NTTデータグループは2026年2月5日、2026年3月期 第3四半期(2025年4月〜12月)の決算実績を発表した。データセンター(DC)譲渡益の効果や国内外での大型案件獲得により、前年同期比で大幅な増収増益を達成した。
第3四半期実績:営業利益6割増、海外セグメントが牽引
第3四半期累計の連結業績は、売上高が3兆6,438億円(前年同期比6.9%増)、営業利益が3,842億円(同62.8%増)と大きく伸長した。
- 日本セグメント:公共・社会基盤、金融、法人の全分野で増収を確保。特にテレコム・ユーティリティや地域金融機関向けの規模拡大が寄与した。
- 海外セグメント:第2四半期に計上したDC譲渡益1,295億円が利益を大きく押し上げた。また、GTSS(グローバルテクノロジースタジオ&サービス)ユニットにおいて、一過性収益や大型案件の獲得により好調な推移を維持している。
受注高についても、国内外の大型案件獲得により4兆20億円(前年同期比9.2%増)と順調に積み上がっている。
通期予想を修正:DC譲渡益の実績反映により下方修正
好調な進捗の一方で、通期の連結業績予想を下方修正した。売上高は4兆9,107億円(期初予想比260億円減)、営業利益は4,960億円(同260億円減)となる見込み。これは、DC譲渡益が計画値(1,554億円)に対し実績(1,295億円)が約260億円下回ったことを反映したもので、本業の勢いに陰りが出たものではないとしている。

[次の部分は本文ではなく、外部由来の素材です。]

(** The array that the preparation starts from. *)
Lemma prepare_records_spec {RAM} `{ObliviousRam RAM} gt `{!BatchOrder gt} (t : sharded_ohtable RAM) reqs b :
  let reals := map (assign_shard t) reqs in
  (forall r, r ∈ reals -> 0 <= shard_id_from r < Z.of_nat (num_shards t)) ->
  (forall sh, (countb (fun r => (shard_id_from r =? Z.of_nat sh)%Z) reals <= b)%nat) -> (1 <= b)%nat ->
  Z.of_nat (length reqs + b * num_shards t) < 2 ^ 64 -> Z.of_nat b < 2 ^ 64 ->
  exists l, l ≡ₚ reals ++ all_dummies t b /\ ascending gt l /\
    prepare_records gt t (length reqs) (reqs ++ replicate (b * num_shards t) zero_request) (Z.of_nat b) =
      concat (map (batch b l) (seq 0 (num_shards t))).
Proof.
  intros reals Hid Hroom Hpos Hn Hb. unfold prepare_records. rewrite take_app_length, drop_app_length, Nat2Z.id.
  assert (Ed : zip_with (fun r sh => set_shard_flag r sh 1) (replicate (b * num_shards t) zero_request) (dummy_ids t b) = all_dummies t b).
  { rewrite <- (dummy_ids_length t b Hpos). unfold all_dummies. generalize (dummy_ids t b) as ids.
    induction ids as [|id ids IH]; [done|]. simpl. by rewrite IH. }
  rewrite Ed. fold reals. set (all := reals ++ all_dummies t b). exists (osort gt 0 (length all) all).
  destruct (osort_all gt all) as [Hp Ha].
  split; [done|]. split; [done|]. apply (compact_batches gt t b reals); try done.
  - intros r (r' & -> & _)%list_elem_of_fmap. done.
  - rewrite (Permutation_length Hp). unfold all, reals, all_dummies. rewrite length_app, !length_map, dummy_ids_length by done. done.
Qed.
(** The last position of a key. *)
Lemma last_position (l : list (list Z)) k : (exists x, x ∈ l /\ record_key x = k) ->
  exists i x, l !! i = Some x /\ record_key x = k /\ forall j y, (i < j)%nat -> l !! j = Some y -> record_key y <> k.
Proof.
  induction l as [|z l IH] using rev_ind; intros (x & Hx & Hk); [by apply not_elem_of_nil in Hx|].
  destruct (decide (record_key z = k)) as [Hz|Hz].
  - exists (length l), z. split_and!; [by apply list_lookup_middle|done|]. intros j y Hj Hy.
    apply lookup_lt_Some in Hy. rewrite length_app in Hy. simpl in Hy. lia.
  - destruct IH as (i & y & Hi & Hy & Hlast).
    { exists x. split; [|done]. apply elem_of_app in Hx as [Hx|Hx]; [done|]. by apply list_elem_of_singleton in Hx as ->. }
    exists i, y. split_and!; [by apply lookup_app_l_Some|done|]. intros j u Hj Hu.
    apply lookup_app_Some in Hu as [Hu|[_ Hu]]; [by apply (Hlast j)|].
    apply list_lookup_singleton_Some in Hu as [_ <-]. done.
Qed.

Lemma real_keys_lookup B x y : NoDup (real_keys B) -> x ∈ B -> y ∈ B -> record_key x = record_key y -> record_key x <> 0 -> x = y.
Proof.
  induction B as [|z B IH]; intros Hnd Hx Hy Hk H0; [by apply not_elem_of_nil in Hx|].
  assert (Hkey : forall w, w ∈ B -> record_key w <> 0 -> record_key w ∈ real_keys B).
  { intros w Hw Hw0. apply elem_of_kept. split; [by apply list_elem_of_fmap_2|]. by apply negb_true_iff, Z.eqb_neq. }
  assert (Hnd' : NoDup (real_keys B) /\ (record_key z <> 0 -> record_key z ∉ real_keys B)).
  { unfold real_keys, kept in *. cbn [map List.filter] in Hnd. destruct (record_key z =? 0) eqn:Ez; cbn [negb] in Hnd; breflect.
    - split; [done|congruence].
    - by apply NoDup_cons in Hnd as [? ?]. }
  destruct Hnd' as [Hnd' Hz]. apply elem_of_cons in Hx as [->|Hx], Hy as [->|Hy]; auto.
  - elim Hz; [done|]. rewrite Hk in H0 |- *. auto.
  - elim Hz; [congruence|]. rewrite <- Hk. auto.
Qed.

Lemma real_keys_once B i j x : NoDup (real_keys B) -> (i < j)%nat -> B !! i = Some x -> B !! j = Some x ->
  record_key x <> 0 -> False.
Proof.
  revert i j. induction B as [|z B IH]; intros i j Hnd Hij Hi Hj H0; [done|]. destruct j as [|j]; [lia|]. simpl in Hj.
  unfold real_keys, kept in *. cbn [map List.filter] in Hnd. destruct i as [|i].
  - injection Hi as ->. rewrite (proj2 (Z.eqb_neq _ _) H0) in Hnd. apply NoDup_cons in Hnd as [Hn _]. apply Hn.
    apply elem_of_kept. split; [by eapply list_elem_of_fmap_2, list_elem_of_lookup_2|]. by apply negb_true_iff, Z.eqb_neq.
  - apply (IH i j); [|lia|done|done|done]. case_match; [by apply NoDup_cons in Hnd as [_ ?]|done].
Qed.

(** ** Requests *)

Section Requests.
Context (records : list (list Z)).
Hypothesis Hsize : Forall (fun r => length r = RECORD_SIZE) records.

Definition put_requests : list batchable_request := map (new_request RECORD_SIZE (concat records)) (seq 0 (length records)).

Lemma put_request_record i x : records !! i = Some x -> b_record (new_request RECORD_SIZE (concat records) i) = x.
Proof.
  intros Hi. unfold new_request. cbn [b_record]. rewrite Nat.sub_diag, app_nil_r, Nat.mul_comm. by apply concat_slice.
Qed.

Lemma put_requests_elem q : q ∈ put_requests ->
  exists i x, records !! i = Some x /\ b_record q = x /\ orig_pos_from q = Z.of_nat i /\ q = new_request RECORD_SIZE (concat records) i.
Proof.
  intros (i & -> & [_ Hi]%elem_of_seq)%list_elem_of_fmap. destruct (lookup_lt_is_Some_2 records i) as [x Hx]; [lia|].
  exists i, x. split_and!; [done|by apply put_request_record|done|done].
Qed.
(* ===== verification/FixedSetTheorems.v ===== *)
(** * The fixed-size-key set: properties

    The operations as operations on a finite set of keys. *)

From stdpp Require Import gmap.
From S2P Require Import Prelude Errors HalfSipHash OCompact FixedSet FixedSetSpec.
Local Open Scope Z_scope.

(** ** The set of the keys *)

Definition set_of (h : fixedset) : gset (list Z) := list_to_set (map e_kv (kept used (fs_block h))).

Lemma elem_of_set_of h k : shape h -> k ∈ set_of h <-> mem h k.
Proof.
  intros Hs. unfold set_of. rewrite elem_of_list_to_set, list_elem_of_fmap. split.
  - intros (e & -> & He). unfold kept in He. rewrite list_elem_of_In, filter_In, <- list_elem_of_In in He. destruct He as [He Hu].
    apply list_elem_of_lookup_1 in He as [s Hl]. exists (Z.of_nat s).
    unfold fixedset_entry_n. rewrite index_of, Hl by (done || by eapply lookup_lt_Some). simpl. unfold used in Hu. breflect. done.
  - intros (p & Hp & <-). exists (fixedset_entry_n h p). split; [done|]. unfold kept.
    rewrite list_elem_of_In, filter_In, <- list_elem_of_In. split; [|by apply used_true]. eapply list_elem_of_lookup_2, entry_lookup, Hs.
Qed.

Definition usable (h : fixedset) : Prop := fs_inv h /\ fs_size h < fs_cap h.

(** ** Properties *)

(** C22. Adding a key ends, with the error of a failed allocation and the set
    unchanged, or with success: the set then has the key in addition, [replaced] says whether it had it before, and the size
    is counted.  This covers growth, where all entries are inserted again.
    [key_wf] keeps the hashes away from 2^64, where hash + jump wraps. *)
Theorem fixedset_upsert_correct alloc rnd depth h k : usable h -> key_wf h k -> fs_cap h < 2 ^ 31 -> 0 <= rnd ->
  exists err replaced h', fixedset_upsert alloc rnd (S depth) h k = Some (err, replaced, h') /\
    ((err = err_SUCCESS /\ usable h' /\ set_of h' = {[k]} ∪ set_of h /\ replaced = bool_decide (k ∈ set_of h) /\
      fixedset_size h' = fixedset_size h + (if replaced then 0 else 1)) \/
     (err = err_OOM /\ alloc = false /\ h' = h)).
Proof.
  intros [Hi Hlt] Hk Hc Hr. destruct (fixedset_upsert_spec alloc rnd depth h k Hi Hk Hlt Hc Hr) as (err & replaced & h' & Hrun & Hor).
  exists err, replaced, h'. split; [done|]. destruct Hor as [(-> & (Hi' & _ & _ & Hlt' & Hrep & Hmem & Hsz) & _)|Hoom]; [left|by right].
  pose proof (fi_shape h Hi) as Hs. pose proof (fi_shape h' Hi') as Hs'. split_and!; [done|done| | |done].
  - apply set_eq. intros x. rewrite elem_of_union, elem_of_singleton, !elem_of_set_of, Hmem by done. tauto.
  - apply eq_true_iff_eq. by rewrite bool_decide_eq_true, elem_of_set_of, Hrep.
Qed.

(** C23. Lookup decides membership; removal ends, says whether the key was in the
    set and takes it out, and the backward shift keeps every other key. The hash of
    the key, like those of the keys of a usable set, is more than 2^34 below 2^64
    ([key_wf]). *)
Theorem fixedset_remove_correct h k : usable h -> key_wf h k ->
  fixedset_get h k = bool_decide (k ∈ set_of h) /\
  exists h', fixedset_remove h k = Some (bool_decide (k ∈ set_of h), h') /\ usable h' /\ set_of h' = set_of h ∖ {[k]} /\
    fixedset_size h' = fixedset_size h - (if bool_decide (k ∈ set_of h) then 1 else 0).
Proof.
  intros [Hi Hlt] Hk. pose proof (fi_shape h Hi) as Hs. split.
  - apply eq_true_iff_eq. by rewrite bool_decide_eq_true, elem_of_set_of, fixedset_get_spec.
  - destruct (fixedset_remove_spec h k Hi Hk Hlt) as (removed & h' & Hrun & Hi' & (Hc & _) & Hrem & Hmem & Hsz).
    pose proof (fi_shape h' Hi') as Hs'.
    assert (removed = bool_decide (k ∈ set_of h)) as -> by (apply eq_true_iff_eq; by rewrite bool_decide_eq_true, elem_of_set_of).
    exists h'. split_and!; [done|split; [done|]| |done].
    + unfold fixedset_size in *. rewrite Hc. case_match; lia.
    + apply set_eq. intros x. rewrite elem_of_difference, elem_of_singleton, !elem_of_set_of by done. apply Hmem.
Qed.

(** ** A small set *)

Definition small_sip : list Z := [0; 1; 2; 3; 4; 5; 6; 7].
Definition small_key (n : Z) : list Z := [n; 0; 0; 0; 0; 0; 0; 0].
Definition small_set : fixedset :=
  fold_left (fun h n => match fixedset_upsert true 5 1 h (small_key (Z.of_nat n)) with Some (_, _, h) => h | None => h end) (seq 0 31)
    (fixedset_new 8 small_sip).

Lemma small_new_usable : usable (fixedset_new 8 small_sip).
Proof. split; [apply fixedset_new_inv|done]. Qed.

Lemma small_key_wf h n : fs_ksize h = 8%nat -> fs_sipkey h = small_sip ->
  (0 <=? of_le (halfsiphash_mem (small_key n) small_sip 8)) && (of_le (halfsiphash_mem (small_key n) small_sip 8) + 2 ^ 34 <? 2 ^ 64) = true ->
  key_wf h (small_key n).
Proof. intros Hk Hs E. unfold key_wf, fs_hash. rewrite Hk, Hs. breflect. done. Qed.

Lemma fixedset_upsert_correct_witness :
  exists h', fixedset_upsert true 5 1 (fixedset_new 8 small_sip) (small_key 7) = Some (err_SUCCESS, false, h') /\ usable h' /\
    fs_size small_set = 31 /\ fs_cap small_set = 45.
Proof.
  destruct (fixedset_upsert_correct true 5 0 (fixedset_new 8 small_sip) (small_key 7) small_new_usable) as (err & replaced & h' & Hrun & Hor).
  - apply small_key_wf; [reflexivity|reflexivity|vm_compute; reflexivity].
  - reflexivity.
  - discriminate.
  - destruct Hor as [(-> & Hu & _ & Hrep & _)|(_ & E & _)]; [|discriminate E].
    assert (replaced = false) as -> by (rewrite Hrep; vm_compute; reflexivity).
    exists h'. split; [exact Hrun|]. split; [exact Hu|]. vm_compute. split; reflexivity.
Defined.

(** A set of two keys. *)
Definition one_key : fixedset := match fixedset_upsert true 5 1 (fixedset_new 8 small_sip) (small_key 7) with Some (_, _, h) => h | None => fixedset_new 8 small_sip end.
Definition two_keys : fixedset := match fixedset_upsert true 5 1 one_key (small_key 9) with Some (_, _, h) => h | None => one_key end.

Lemma small_upsert_usable h n : usable h -> fs_ksize h = 8%nat -> fs_sipkey h = small_sip -> fs_cap h < 2 ^ 31 ->
  (0 <=? of_le (halfsiphash_mem (small_key n) small_sip 8)) && (of_le (halfsiphash_mem (small_key n) small_sip 8) + 2 ^ 34 <? 2 ^ 64) = true ->
  match fixedset_upsert true 5 1 h (small_key n) with Some (_, _, h') => usable h' | None => True end.
Proof.
  intros [Hi Hlt] Hk Hs Hc Hn.
  destruct (fixedset_upsert_spec true 5 0 h (small_key n) Hi (small_key_wf h n Hk Hs Hn) Hlt Hc ltac:(lia)) as (err & replaced & h' & -> & Hor).
  destruct Hor as [(_ & (Hi' & _ & _ & Hlt' & _) & _)|(_ & E & _)]; [by split|discriminate E].
Qed.

Lemma two_keys_usable : usable two_keys.
Proof.
  pose proof (small_upsert_usable (fixedset_new 8 small_sip) 7 small_new_usable eq_refl eq_refl eq_refl ltac:(vm_compute; reflexivity)) as H1.
  assert (H1' : usable one_key) by (unfold one_key; destruct (fixedset_upsert _ _ _ _ _) as [[[? ?] h]|]; [done|apply small_new_usable]).
  pose proof (small_upsert_usable one_key 9 H1' ltac:(vm_compute; reflexivity) ltac:(vm_compute; reflexivity) ltac:(vm_compute; reflexivity) ltac:(vm_compute; reflexivity)) as H2.
  unfold two_keys. destruct (fixedset_upsert _ _ _ one_key _) as [[[? ?] h]|]; done.
Qed.

(** Removing one of the keys leaves the other. *)
Lemma fixedset_remove_correct_witness :
  fixedset_get two_keys (small_key 7) = true /\
  exists h', fixedset_remove two_keys (small_key 7) = Some (true, h') /\ usable h' /\ set_of h' = {[small_key 9]} /\ fixedset_size h' = 1.
Proof.
  destruct (fixedset_remove_correct two_keys (small_key 7) two_keys_usable) as (Hg & h' & Hr & Hu & Hs & Hn).
  { apply small_key_wf; vm_compute; reflexivity. }
  assert (E : bool_decide (small_key 7 ∈ set_of two_keys) = true) by (vm_compute; reflexivity).
  rewrite E in Hg, Hr, Hn. split; [exact Hg|]. exists h'. split; [exact Hr|]. split; [exact Hu|]. split.
  - rewrite Hs. apply (bool_decide_unpack _). vm_compute. exact I.
  - rewrite Hn. vm_compute. reflexivity.
Defined.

成長戦略:米国にAI新会社「NTT DATA AIVista」を設立
今後の持続的成長に向けた注力領域として、AIエージェントによる新たな価値提供を掲げている。
- AI新会社の設立:米国シリコンバレーに「NTT DATA AIVista」を設立。NVIDIAやAWSでの経験を持つ高度な人財をCEOに招聘し、グローバル規模でのAI Nativeビジネス創出を牽引する。
- アライアンス強化:ServiceNowやOracle、Dell、AWSといったグローバルパートナーとの提携を深化させ、AIエージェント活用やソブリンクラウド対応を加速させる方針だ。
2027年度には、AIエージェント関連ビジネスの売上高3,000億円達成を目指すとしている。